(Saved data entries)
────────────────────
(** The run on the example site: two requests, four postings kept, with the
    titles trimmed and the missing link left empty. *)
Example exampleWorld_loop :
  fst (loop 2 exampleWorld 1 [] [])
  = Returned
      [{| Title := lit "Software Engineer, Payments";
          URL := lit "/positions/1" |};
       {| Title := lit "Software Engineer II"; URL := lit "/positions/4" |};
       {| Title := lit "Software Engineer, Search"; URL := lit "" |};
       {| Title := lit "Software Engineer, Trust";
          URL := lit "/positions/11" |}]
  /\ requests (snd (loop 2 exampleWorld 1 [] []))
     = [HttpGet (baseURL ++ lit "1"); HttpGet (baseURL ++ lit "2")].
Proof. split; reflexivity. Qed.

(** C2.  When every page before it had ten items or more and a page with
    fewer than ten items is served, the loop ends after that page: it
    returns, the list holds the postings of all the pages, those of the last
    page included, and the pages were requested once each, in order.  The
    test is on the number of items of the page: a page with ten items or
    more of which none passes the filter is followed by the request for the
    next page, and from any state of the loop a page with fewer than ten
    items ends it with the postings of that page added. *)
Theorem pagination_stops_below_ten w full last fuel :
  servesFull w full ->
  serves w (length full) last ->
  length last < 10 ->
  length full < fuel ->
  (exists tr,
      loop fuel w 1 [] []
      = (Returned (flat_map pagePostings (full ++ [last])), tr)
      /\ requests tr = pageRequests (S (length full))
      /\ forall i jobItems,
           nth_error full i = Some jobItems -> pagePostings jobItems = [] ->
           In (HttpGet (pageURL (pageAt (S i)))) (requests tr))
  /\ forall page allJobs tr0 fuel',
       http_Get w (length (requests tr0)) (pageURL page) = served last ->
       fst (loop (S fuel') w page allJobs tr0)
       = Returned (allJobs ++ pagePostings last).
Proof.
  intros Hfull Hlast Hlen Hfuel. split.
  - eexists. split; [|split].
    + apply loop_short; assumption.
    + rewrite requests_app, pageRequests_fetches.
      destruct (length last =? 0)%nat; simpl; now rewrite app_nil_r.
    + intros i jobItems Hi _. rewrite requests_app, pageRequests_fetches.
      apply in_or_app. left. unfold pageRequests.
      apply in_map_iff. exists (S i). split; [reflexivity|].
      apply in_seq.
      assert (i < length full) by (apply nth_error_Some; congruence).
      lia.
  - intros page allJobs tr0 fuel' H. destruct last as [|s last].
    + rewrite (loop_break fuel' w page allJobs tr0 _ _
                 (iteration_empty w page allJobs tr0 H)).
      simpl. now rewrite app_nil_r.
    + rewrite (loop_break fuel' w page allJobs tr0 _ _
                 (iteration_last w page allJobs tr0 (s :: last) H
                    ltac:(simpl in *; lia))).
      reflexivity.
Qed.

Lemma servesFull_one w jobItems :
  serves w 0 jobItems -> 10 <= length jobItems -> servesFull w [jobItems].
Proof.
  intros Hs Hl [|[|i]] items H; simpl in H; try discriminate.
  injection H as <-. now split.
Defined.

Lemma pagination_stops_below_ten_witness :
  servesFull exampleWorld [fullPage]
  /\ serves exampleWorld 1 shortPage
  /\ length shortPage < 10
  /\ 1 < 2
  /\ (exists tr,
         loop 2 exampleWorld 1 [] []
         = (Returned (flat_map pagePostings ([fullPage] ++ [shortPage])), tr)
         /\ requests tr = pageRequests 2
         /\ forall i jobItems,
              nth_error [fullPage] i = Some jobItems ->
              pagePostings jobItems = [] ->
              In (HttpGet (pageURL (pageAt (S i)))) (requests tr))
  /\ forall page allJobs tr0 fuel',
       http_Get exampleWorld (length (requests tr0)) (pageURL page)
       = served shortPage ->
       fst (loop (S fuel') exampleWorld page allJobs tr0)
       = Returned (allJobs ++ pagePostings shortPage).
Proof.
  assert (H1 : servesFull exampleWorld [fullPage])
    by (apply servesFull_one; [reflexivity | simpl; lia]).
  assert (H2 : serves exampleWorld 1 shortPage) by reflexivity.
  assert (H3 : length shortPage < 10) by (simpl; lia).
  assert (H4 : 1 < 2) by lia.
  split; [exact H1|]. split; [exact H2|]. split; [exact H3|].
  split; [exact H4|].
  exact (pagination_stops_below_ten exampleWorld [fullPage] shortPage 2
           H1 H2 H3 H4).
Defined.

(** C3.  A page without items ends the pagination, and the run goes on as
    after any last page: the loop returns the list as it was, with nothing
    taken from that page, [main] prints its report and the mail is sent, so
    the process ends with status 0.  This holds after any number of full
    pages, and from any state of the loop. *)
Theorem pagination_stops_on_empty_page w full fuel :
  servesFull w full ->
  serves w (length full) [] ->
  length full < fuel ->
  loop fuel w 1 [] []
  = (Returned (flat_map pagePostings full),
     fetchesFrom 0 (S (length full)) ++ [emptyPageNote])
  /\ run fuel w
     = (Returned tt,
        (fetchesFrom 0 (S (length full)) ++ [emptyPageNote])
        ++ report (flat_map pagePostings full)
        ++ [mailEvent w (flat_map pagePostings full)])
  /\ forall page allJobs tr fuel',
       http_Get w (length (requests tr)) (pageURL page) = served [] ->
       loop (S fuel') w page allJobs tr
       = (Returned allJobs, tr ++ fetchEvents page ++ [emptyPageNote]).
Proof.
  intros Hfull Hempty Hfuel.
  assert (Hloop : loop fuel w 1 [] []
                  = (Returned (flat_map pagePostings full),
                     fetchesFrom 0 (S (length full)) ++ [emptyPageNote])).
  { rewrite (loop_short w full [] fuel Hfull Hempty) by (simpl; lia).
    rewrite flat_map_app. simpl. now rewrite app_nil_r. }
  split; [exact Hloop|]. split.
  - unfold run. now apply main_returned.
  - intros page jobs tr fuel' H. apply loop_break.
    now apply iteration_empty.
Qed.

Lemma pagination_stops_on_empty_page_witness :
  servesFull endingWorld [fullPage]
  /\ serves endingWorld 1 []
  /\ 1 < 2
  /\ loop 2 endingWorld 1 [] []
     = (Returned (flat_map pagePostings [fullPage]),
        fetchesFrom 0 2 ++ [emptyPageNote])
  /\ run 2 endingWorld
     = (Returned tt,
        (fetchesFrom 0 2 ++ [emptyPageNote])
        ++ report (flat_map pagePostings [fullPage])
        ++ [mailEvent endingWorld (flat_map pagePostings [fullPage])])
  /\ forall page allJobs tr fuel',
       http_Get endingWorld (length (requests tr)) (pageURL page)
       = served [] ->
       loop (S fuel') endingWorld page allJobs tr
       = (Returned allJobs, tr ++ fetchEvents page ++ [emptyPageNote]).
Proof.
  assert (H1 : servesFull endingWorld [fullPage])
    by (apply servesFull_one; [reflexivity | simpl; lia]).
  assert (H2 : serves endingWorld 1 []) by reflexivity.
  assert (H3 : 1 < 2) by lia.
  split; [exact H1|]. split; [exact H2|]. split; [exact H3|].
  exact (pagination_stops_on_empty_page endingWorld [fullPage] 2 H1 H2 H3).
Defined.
────────────────────
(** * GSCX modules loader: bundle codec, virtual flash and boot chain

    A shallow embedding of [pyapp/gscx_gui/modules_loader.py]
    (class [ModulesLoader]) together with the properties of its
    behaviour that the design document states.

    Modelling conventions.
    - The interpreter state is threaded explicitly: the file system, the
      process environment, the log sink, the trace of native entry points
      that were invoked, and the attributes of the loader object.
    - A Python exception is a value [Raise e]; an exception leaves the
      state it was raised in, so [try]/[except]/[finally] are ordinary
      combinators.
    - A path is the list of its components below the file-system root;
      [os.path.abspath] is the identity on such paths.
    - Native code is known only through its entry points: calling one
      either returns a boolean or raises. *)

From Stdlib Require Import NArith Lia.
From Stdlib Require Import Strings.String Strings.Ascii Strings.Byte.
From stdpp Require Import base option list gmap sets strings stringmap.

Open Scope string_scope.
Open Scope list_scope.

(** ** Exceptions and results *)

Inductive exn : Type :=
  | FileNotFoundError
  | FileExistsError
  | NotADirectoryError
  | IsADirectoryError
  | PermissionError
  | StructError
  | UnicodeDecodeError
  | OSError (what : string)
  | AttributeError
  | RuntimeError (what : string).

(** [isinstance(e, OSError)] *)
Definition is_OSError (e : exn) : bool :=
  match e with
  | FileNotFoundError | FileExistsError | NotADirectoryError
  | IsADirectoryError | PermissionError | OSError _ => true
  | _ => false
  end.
────────────────────
» **BRIEF**:
From the entries above, list each line with "Theorem" in it.

» **EXPECTED ANSWER**:
Theorem pagination_stops_below_ten w full last fuel :
Theorem pagination_stops_on_empty_page w full fuel :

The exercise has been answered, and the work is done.